To outsiders, America’s mania for hygiene is quite extraordinary. When I moved to New York a year ago, I was astonished at what I would occasionally see on the subway: commuters carrying MoistWipes (tiny hand towels laced with antimicrobial detergents) to clean off the residue left on seats and poles by previous riders. Some even refused to touch the poles, instead hugging them with their jackets or some other makeshift bacterial body condom. I’d regarded such people as aliens–until one day last summer when I was riding the No. 9 train downtown with a friend. Armed with a miniature bottle of sanitizer, she proceeded to give her hands a quick squirt every time she touched anything. Touch, squirt. Touch, squirt.
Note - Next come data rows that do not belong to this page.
(** * Comb allocators: a shallow embedding and its properties

    The development follows the Comb module of HiveEngine: the linear,
    stack, pool, slab and buddy allocators and the Vulkan device-memory
    sub-allocator.  [size_t], [uintptr_t] and [VkDeviceSize] are 64-bit
    unsigned integers; they are modelled as [Z] with the wrap-around of
    every arithmetic operation written out ([wrap]).  A failed
    [hive::Assert] ends the operation ([AssertFailed]). *)

From Stdlib Require Import String.
From Stdlib Require Import ZArith Lia.
From stdpp Require Import base numbers list sorting.

Local Open Scope Z_scope.

(** ** Machine words *)

Definition word_bits : Z := 64.
Definition word_modulus : Z := 2 ^ word_bits.
Definition SIZE_MAX : Z := word_modulus - 1.

(** Reduction of a mathematical integer to its 64-bit representative. *)
Definition wrap (z : Z) : Z := z mod word_modulus.

Definition in_word (z : Z) : Prop := 0 <= z < word_modulus.

(** ** Outcome of an operation that may trip an assertion *)

Inductive outcome (A : Type) : Type :=
| Done (a : A)
| AssertFailed (msg : string).
Arguments Done {A} a.
Arguments AssertFailed {A} msg.

(** Modelled from the spec: [hive::Assert(cond, msg)] is declared outside
    the sources at hand; a programming error is surfaced by the assertion
    and the operation does not continue. *)
Definition hive_Assert {A : Type} (cond : bool) (msg : string)
    (k : outcome A) : outcome A :=
  if cond then k else AssertFailed msg.

Notation "'ASSERT' c 'MSG' m ;; k" := (hive_Assert c m k)
  (at level 10, c at level 0, m at level 0, k at level 200).

(** ** Bit utilities (comb/utils.h) *)

(** Modelled from the spec: [IsPowerOfTwo] of comb/utils.h, the usual
    [x != 0 && (x & (x - 1)) == 0]. *)
Definition IsPowerOfTwo (x : Z) : bool :=
  negb (x =? 0) && (Z.land x (wrap (x - 1)) =? 0).

(** Modelled from the spec: [AlignUp] of comb/utils.h, the usual
    [(value + alignment - 1) & ~(alignment - 1)] on 64-bit words. *)
Definition AlignUp (value alignment : Z) : Z :=
  Z.land (wrap (value + wrap (alignment - 1)))
         (wrap (Z.lnot (wrap (alignment - 1)))).

(** Modelled from the spec: [NextPowerOfTwo] of comb/utils.h, the least
    power of two that is no smaller than the argument, as a 64-bit word
    (an argument above 2^63 wraps to 0). *)
Definition NextPowerOfTwo (n : Z) : Z := wrap (2 ^ Z.log2_up n).

(** The mathematical align-up the specification speaks of: the least
    multiple of [a] that is no smaller than [x]. *)
Definition align_up (x a : Z) : Z := x + (- x) mod a.

(** ** Linear allocator (comb/linear_allocator.cpp) *)

Module Linear.

Record state : Type := mk {
  base_ : Z;       (* start of the arena *)
  current_ : Z;    (* current allocation position *)
  capacity_ : Z    (* total capacity in bytes *)
}.

(** The constructor; [pages] is the address answered by the page provider
    [AllocatePages(capacity)] of comb/platform.h. *)
Definition LinearAllocator (pages capacity : Z) : outcome state :=
  ASSERT (negb (pages =? 0)) MSG "Failed to allocate memory for LinearAllocator" ;;
  Done {| base_ := pages; current_ := pages; capacity_ := capacity |}.

(** The state a moved-from allocator is left in. *)
Definition moved_from : state := {| base_ := 0; current_ := 0; capacity_ := 0 |}.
Not even the hardiest Americans are immune from such squeamishness. I remember my rugby teammates at university in California. Often they’d refuse water at halftime, fearing the gallon jugs we shared might convey unhealthy microbes from the mouths of others. They’d rather stay parched–or get beaten to a pulp, for that matter–than ingest a gentle germ or two. So you hardly ever see those “old-fashioned” twist-off water-bottle tops anymore. It’s just those blasted germ-unfriendly nozzle-top contraptions, which let you guzzle “accurately” without oral-plastic contact. (I don’t know about you, but I always end up with more liquid on my shirt than in my mouth.) And in the locker room? Soap–forget it. I grew up sharing it, using any handy bar that was lying around. After all, soap is soap–a cleansing product. Isn’t it therefore fair to assume it would clean itself? (I’m sure there’s a scientific term for this.) Yet in America, people–even mud-caked rugby players–think I’m a freak, as if I were sharing a dirty syringe.

Hygiene is such an obsession that we brand it. Walk into any drugstore and what do you see? Nice ’n’ Clean lotions. Wash Away Your Sins towelettes. PhoneKleen telephone disinfectant pads. Purell sanitizers (“Kills 99.9% of Germs”). Rembrandt’s Antibacterial Breath Drops. Products, products, products. Some people even turn them into verbs. They don’t just disinfect the bathroom; they “Mr. Clean” it. You know the mold that was growing on the shower curtain? “I ‘Fantastiked’ it right off.” I can’t wait until I hear about someone who just “Finazzled” his toilet. Or who just “Finished” in it.

I dread to think what this might imply for future social relations. For one friend in her mid-20s, Saturday night doesn’t necessarily mean a wild night on the town. A nice bottle of merlot, a vacuum cleaner and some industrial-strength detergent, she confesses, are all she needs for a good time. (Could that be why we’re losing touch?) And what about day-to-day interactions? Will we still shake hands in 20 years? After all, who knows which of the shakers didn’t thrice wash their hands. Sexual contact is even at risk. To side-splitting laughter, a friend recently spilled the beans on an acquaintance of hers who insists on showering right before sex. Hold the mood. Hold the passion. In mid-kiss, the guy heads for the showers. Every time.

Americans have become so accustomed to ultracleanliness that they expect it everywhere. Eavesdrop at a hotel reception around the world, and without fail an American will complain: The tap water’s got scum (calcium, perhaps?) floating in it! Are you sure you put enough chlorine in the pool? My eyes aren’t stinging! And only an American can understand the disappointment of walking into a motel bathroom and finding a toilet that hasn’t been gift-wrapped with a comforting, SANITIZED FOR YOUR PROTECTION covering. It is the American’s God-given right to be clean and to see clean–or else. Consider yet another close friend. Upon entering a messy house, she is often deeply offended. Does she complain? No. She simply sets about tidying it.

Perhaps I’m phobic about phobics. But Americans do live in a world apart when it comes to bacteria. And as much as they’d like the rest of the globe to conform, it probably won’t. A few years ago, an American visiting my parents’ home in Britain was perplexed to discover spiders nesting with their babies in the corner of our bathroom. Unhygienic? Yes, well, they keep the flies away, my father explained. “And they’re loads of fun to watch.” Maybe he should have rushed up and “Fantastiked” the poor things. But I’m glad he didn’t. Relieved, also, that our fussy friend didn’t notice the three-inch slimy slug crawling along the hallway. That would have been harder to justify.